• [Collection entries]
= = = = = = =

Lemma select_backed severity h s sessions :
  hoare resp free h s (select_sessions severity sessions) (λ h' _ r, later h h' ∧
    ∀ x, x ∈ sessions → isOrdinaryTarget x = true →
      severity = Standard ∧ Ev (VerifySessionLocked x) true ∈ h' ∨ x ∈ r.2).
Proof.
  revert h s. induction sessions as [|x sessions IH]; intros h s; cbn [select_sessions].
  { apply hoare_ret. split; [later_tac|set_solver]. }
  destruct (isOrdinaryTarget x) eqn:Hord; cbn [negb]; cycle 1.
  { eapply hoare_mono; [apply IH|]. intros h' s' r [Hl Hr]. split; [done|].
    intros y [->|Hy]%elem_of_cons Hoy; [congruence|auto]. }
  assert (∀ h1 s1 (b : bool), later h h1 → (b = false → severity = Standard ∧ Ev (VerifySessionLocked x) true ∈ h1) →
    hoare resp free h1 s1 (selected ← select_sessions severity sessions;
      ret (target_of_session x :: selected.1, if b then x :: selected.2 else selected.2)) (λ h' _ r, later h h' ∧
      ∀ y, y ∈ x :: sessions → isOrdinaryTarget y = true →
        severity = Standard ∧ Ev (VerifySessionLocked y) true ∈ h' ∨ y ∈ r.2)) as Hrest.
  { intros h1 s1 b Hl Hb. apply hoare_bind. eapply hoare_mono; [apply IH|]. intros h2 s2 r [Hl2 Hr]. apply hoare_ret.
    split; [by etransitivity|]. intros y Hy Hoy. apply elem_of_cons in Hy as [->|Hy].
    - destruct b; [right; by left|]. left. destruct (Hb eq_refl) as [? Hv]. split; [done|]. by eapply later_elem.
    - destruct (Hr y Hy Hoy) as [?|Hin]; [by left|right]. destruct b; [by right|done]. }
  apply hoare_bind, hoare_call; [done|]. intros kind. apply hoare_bind.
  destruct (bool_decide _ && _) eqn:Hstd; [|apply hoare_ret; cbv beta; apply Hrest with (b := true); [later_tac|done]].
  apply andb_true_iff in Hstd as [Hs%bool_decide_eq_true _].
  apply hoare_bind, hoare_call; [done|]. intros performed. apply hoare_bind. destruct performed; cycle 1.
  { apply hoare_ret, hoare_ret. cbv beta. apply Hrest with (b := true); [later_tac|done]. }
  apply hoare_call; [done|]. intros locked. apply hoare_ret. cbv beta. apply Hrest; [later_tac|].
  intros ->%negb_false_iff. split; [done|by left].
Qed.

Lemma terminate_backed h s sessions :
  hoare resp free h s (terminate_sessions sessions) (λ h' _ failures, later h h' ∧
    (failures = [] → ∀ x, x ∈ sessions → Ev (TerminateSession x) true ∈ h')).
Proof.
  revert h s. induction sessions as [|x sessions IH]; intros h s; cbn [terminate_sessions].
  { apply hoare_ret. split; [later_tac|set_solver]. }
  apply hoare_bind, hoare_call; [done|]. intros performed. apply hoare_bind. eapply hoare_mono; [apply IH|].
  intros h' s' failures [Hl Hf]. apply hoare_ret. split; [etransitivity; [apply later_cons|done]|].
  destruct performed; [|done]. simpl. intros Hnil y [->|Hy]%elem_of_cons; [|by apply Hf].
  eapply later_elem; [exact Hl|]. by left.
Qed.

= = = = = = =

• [Exercise description]
All lines from the line containing "Lemma terminate_backed h" through the last line of the data are to be repeated exactly; no other line belongs in the answer.

• [Worked solution]
Lemma terminate_backed h s sessions :
  hoare resp free h s (terminate_sessions sessions) (λ h' _ failures, later h h' ∧
    (failures = [] → ∀ x, x ∈ sessions → Ev (TerminateSession x) true ∈ h')).
Proof.
  revert h s. induction sessions as [|x sessions IH]; intros h s; cbn [terminate_sessions].
  { apply hoare_ret. split; [later_tac|set_solver]. }
  apply hoare_bind, hoare_call; [done|]. intros performed. apply hoare_bind. eapply hoare_mono; [apply IH|].
  intros h' s' failures [Hl Hf]. apply hoare_ret. split; [etransitivity; [apply later_cons|done]|].
  destruct performed; [|done]. simpl. intros Hnil y [->|Hy]%elem_of_cons; [|by apply Hf].
  eapply later_elem; [exact Hl|]. by left.
Qed.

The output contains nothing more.